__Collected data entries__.
· · · · ·
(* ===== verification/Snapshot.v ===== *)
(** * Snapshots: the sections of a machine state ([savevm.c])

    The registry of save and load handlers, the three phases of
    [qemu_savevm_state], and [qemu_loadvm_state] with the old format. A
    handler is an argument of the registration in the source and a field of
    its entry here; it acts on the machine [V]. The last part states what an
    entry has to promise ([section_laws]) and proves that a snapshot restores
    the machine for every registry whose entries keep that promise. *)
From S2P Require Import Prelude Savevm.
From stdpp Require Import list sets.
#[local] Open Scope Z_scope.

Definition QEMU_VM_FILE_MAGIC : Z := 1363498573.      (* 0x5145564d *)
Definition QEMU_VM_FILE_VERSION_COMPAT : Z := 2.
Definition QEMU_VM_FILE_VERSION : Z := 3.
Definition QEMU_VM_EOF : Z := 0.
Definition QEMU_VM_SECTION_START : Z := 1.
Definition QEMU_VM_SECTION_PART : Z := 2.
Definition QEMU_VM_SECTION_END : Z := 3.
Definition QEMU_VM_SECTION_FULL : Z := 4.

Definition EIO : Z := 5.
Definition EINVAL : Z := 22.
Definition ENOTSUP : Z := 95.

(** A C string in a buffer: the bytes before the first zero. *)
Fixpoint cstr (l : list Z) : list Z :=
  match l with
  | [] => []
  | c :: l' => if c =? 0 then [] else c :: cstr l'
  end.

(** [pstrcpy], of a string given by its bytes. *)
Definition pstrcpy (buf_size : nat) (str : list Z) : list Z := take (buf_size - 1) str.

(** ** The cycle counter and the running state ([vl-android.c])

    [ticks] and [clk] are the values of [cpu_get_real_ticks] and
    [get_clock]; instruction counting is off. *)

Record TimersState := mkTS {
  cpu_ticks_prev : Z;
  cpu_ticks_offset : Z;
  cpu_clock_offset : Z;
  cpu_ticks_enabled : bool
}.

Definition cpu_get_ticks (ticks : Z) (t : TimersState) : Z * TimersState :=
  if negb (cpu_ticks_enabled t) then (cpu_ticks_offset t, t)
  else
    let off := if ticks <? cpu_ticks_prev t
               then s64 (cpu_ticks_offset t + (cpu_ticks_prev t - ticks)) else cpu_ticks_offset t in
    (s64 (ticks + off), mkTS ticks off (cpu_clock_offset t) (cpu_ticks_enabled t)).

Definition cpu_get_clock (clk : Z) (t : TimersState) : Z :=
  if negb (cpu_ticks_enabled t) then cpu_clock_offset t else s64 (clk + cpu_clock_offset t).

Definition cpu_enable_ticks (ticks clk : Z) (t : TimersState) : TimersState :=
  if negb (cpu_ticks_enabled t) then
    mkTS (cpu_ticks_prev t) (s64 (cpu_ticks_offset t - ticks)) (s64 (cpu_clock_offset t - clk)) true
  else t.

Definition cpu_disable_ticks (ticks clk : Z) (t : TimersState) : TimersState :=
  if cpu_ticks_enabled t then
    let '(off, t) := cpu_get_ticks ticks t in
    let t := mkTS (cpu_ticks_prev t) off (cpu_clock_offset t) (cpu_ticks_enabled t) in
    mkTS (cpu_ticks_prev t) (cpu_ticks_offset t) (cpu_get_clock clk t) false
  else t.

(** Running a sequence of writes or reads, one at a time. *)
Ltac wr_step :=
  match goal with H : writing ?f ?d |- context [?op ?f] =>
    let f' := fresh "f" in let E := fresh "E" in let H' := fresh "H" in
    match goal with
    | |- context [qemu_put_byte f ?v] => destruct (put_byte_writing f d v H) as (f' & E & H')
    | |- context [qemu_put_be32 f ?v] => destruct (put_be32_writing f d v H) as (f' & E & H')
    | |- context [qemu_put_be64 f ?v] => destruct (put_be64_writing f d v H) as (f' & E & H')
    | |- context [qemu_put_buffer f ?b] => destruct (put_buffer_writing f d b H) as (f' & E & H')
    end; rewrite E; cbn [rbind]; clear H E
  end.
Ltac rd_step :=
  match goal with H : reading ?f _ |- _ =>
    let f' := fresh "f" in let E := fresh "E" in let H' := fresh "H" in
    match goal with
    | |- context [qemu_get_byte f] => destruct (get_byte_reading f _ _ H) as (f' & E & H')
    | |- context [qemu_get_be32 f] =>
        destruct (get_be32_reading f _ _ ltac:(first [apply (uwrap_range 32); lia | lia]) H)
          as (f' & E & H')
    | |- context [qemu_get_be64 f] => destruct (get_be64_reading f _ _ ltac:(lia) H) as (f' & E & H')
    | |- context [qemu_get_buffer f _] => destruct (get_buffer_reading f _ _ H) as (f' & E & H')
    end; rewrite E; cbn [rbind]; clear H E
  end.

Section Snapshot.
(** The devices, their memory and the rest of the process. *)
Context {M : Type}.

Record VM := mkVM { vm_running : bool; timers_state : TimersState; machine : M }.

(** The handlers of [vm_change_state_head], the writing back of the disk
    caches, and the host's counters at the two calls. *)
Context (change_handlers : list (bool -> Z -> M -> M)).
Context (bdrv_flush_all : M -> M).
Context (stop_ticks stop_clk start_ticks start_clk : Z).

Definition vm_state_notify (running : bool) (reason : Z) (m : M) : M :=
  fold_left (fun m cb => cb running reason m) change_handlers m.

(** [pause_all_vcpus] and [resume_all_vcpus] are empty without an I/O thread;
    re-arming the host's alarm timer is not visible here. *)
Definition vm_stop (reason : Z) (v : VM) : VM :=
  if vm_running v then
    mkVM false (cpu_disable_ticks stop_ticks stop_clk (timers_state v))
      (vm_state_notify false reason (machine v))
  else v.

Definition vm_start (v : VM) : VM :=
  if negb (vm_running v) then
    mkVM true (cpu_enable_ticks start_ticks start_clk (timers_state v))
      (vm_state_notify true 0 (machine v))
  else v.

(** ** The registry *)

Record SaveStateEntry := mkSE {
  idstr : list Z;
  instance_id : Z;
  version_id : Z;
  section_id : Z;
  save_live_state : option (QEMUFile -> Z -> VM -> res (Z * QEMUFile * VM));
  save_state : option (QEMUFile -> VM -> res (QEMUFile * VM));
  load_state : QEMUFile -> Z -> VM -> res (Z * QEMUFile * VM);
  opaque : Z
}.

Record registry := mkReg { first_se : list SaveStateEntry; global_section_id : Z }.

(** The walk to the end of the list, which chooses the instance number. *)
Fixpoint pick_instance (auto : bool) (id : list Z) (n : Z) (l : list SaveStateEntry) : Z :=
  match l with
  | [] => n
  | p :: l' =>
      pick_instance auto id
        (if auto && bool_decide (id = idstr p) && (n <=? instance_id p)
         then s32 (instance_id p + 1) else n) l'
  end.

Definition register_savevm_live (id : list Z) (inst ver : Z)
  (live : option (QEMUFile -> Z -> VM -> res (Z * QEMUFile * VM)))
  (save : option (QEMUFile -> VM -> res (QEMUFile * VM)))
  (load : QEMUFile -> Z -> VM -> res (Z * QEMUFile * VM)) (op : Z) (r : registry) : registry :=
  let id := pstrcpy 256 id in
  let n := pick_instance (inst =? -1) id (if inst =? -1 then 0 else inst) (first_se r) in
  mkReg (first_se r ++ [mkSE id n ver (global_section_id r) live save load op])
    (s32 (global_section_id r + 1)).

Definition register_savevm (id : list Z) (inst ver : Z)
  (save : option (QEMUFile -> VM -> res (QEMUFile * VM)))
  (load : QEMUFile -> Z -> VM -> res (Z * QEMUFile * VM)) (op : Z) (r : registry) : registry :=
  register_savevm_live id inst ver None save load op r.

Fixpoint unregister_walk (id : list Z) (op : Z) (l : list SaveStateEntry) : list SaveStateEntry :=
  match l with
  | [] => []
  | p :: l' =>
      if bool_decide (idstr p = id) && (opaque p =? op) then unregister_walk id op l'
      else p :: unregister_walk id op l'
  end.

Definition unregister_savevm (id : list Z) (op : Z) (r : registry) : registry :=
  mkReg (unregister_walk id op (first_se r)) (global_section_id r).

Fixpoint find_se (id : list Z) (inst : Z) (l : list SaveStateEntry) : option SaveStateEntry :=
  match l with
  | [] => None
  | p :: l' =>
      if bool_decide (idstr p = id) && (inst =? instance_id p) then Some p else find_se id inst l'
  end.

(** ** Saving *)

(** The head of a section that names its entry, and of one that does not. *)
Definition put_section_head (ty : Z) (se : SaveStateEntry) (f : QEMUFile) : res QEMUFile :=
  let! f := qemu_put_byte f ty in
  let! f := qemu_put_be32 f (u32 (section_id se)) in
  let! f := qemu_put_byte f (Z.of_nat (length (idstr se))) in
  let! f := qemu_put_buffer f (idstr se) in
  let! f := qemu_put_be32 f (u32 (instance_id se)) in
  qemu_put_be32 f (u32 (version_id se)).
· · · · ·
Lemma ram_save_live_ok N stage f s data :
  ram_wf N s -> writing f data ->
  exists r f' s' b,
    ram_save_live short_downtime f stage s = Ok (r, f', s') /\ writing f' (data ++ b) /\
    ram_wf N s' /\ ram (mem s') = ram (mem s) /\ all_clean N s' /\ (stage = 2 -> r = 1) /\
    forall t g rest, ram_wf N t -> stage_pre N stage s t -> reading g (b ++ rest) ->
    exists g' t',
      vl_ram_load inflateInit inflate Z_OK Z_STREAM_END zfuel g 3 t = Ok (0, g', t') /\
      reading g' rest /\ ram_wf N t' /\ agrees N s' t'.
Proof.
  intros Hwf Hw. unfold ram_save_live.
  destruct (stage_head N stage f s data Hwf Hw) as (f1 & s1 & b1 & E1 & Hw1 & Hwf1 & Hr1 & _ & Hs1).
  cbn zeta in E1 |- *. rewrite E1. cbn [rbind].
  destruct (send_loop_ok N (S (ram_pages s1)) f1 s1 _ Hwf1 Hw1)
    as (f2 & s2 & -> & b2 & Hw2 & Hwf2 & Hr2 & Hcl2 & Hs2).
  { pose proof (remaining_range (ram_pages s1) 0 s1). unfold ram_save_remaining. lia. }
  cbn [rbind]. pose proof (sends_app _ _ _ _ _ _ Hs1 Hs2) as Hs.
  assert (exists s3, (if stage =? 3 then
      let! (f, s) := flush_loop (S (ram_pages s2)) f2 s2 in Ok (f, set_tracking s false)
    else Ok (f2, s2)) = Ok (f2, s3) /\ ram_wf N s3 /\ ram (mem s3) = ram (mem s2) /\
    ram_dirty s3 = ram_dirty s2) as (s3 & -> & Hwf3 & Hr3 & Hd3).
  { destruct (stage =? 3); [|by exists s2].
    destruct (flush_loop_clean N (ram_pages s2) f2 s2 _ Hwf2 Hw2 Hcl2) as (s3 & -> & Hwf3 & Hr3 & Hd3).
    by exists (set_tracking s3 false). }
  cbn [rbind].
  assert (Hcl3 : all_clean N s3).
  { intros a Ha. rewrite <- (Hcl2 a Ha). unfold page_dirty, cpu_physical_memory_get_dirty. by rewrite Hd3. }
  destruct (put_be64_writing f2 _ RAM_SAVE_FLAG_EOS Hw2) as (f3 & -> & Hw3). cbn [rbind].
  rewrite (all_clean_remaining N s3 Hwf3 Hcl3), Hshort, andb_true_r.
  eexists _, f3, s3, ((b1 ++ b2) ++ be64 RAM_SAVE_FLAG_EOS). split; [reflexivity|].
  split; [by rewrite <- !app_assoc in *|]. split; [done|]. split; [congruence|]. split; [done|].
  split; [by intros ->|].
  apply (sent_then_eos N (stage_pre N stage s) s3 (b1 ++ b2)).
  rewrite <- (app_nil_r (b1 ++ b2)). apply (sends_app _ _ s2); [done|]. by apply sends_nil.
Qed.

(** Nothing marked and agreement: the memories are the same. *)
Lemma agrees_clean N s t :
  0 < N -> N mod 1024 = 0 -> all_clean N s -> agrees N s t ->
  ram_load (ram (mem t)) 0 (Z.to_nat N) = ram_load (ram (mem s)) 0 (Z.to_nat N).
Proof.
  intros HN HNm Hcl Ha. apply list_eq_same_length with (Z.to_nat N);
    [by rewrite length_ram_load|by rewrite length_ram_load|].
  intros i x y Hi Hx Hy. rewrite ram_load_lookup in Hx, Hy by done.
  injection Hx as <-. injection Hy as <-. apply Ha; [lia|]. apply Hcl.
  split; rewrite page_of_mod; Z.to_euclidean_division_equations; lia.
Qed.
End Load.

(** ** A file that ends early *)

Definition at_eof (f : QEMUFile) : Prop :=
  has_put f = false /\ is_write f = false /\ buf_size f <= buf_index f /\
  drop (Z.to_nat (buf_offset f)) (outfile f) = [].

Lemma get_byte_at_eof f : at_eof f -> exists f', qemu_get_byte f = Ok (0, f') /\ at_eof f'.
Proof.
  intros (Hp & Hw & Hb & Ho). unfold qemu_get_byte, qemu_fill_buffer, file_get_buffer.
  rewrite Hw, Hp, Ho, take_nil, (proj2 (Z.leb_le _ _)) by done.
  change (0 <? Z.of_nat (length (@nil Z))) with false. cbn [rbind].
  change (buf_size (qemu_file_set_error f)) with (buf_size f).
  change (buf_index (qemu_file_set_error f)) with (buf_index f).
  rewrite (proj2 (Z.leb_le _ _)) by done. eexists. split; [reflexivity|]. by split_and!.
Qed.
· · · · ·
__Work task__. Give the exact lines, and only those, from the line containing "cpu_ticks_prev : Z;" through the line containing "let off := if ticks <? cpu_ticks_prev t" in the entries above.

__Written answer__.
  cpu_ticks_prev : Z;
  cpu_ticks_offset : Z;
  cpu_clock_offset : Z;
  cpu_ticks_enabled : bool
}.

Definition cpu_get_ticks (ticks : Z) (t : TimersState) : Z * TimersState :=
  if negb (cpu_ticks_enabled t) then (cpu_ticks_offset t, t)
  else
    let off := if ticks <? cpu_ticks_prev t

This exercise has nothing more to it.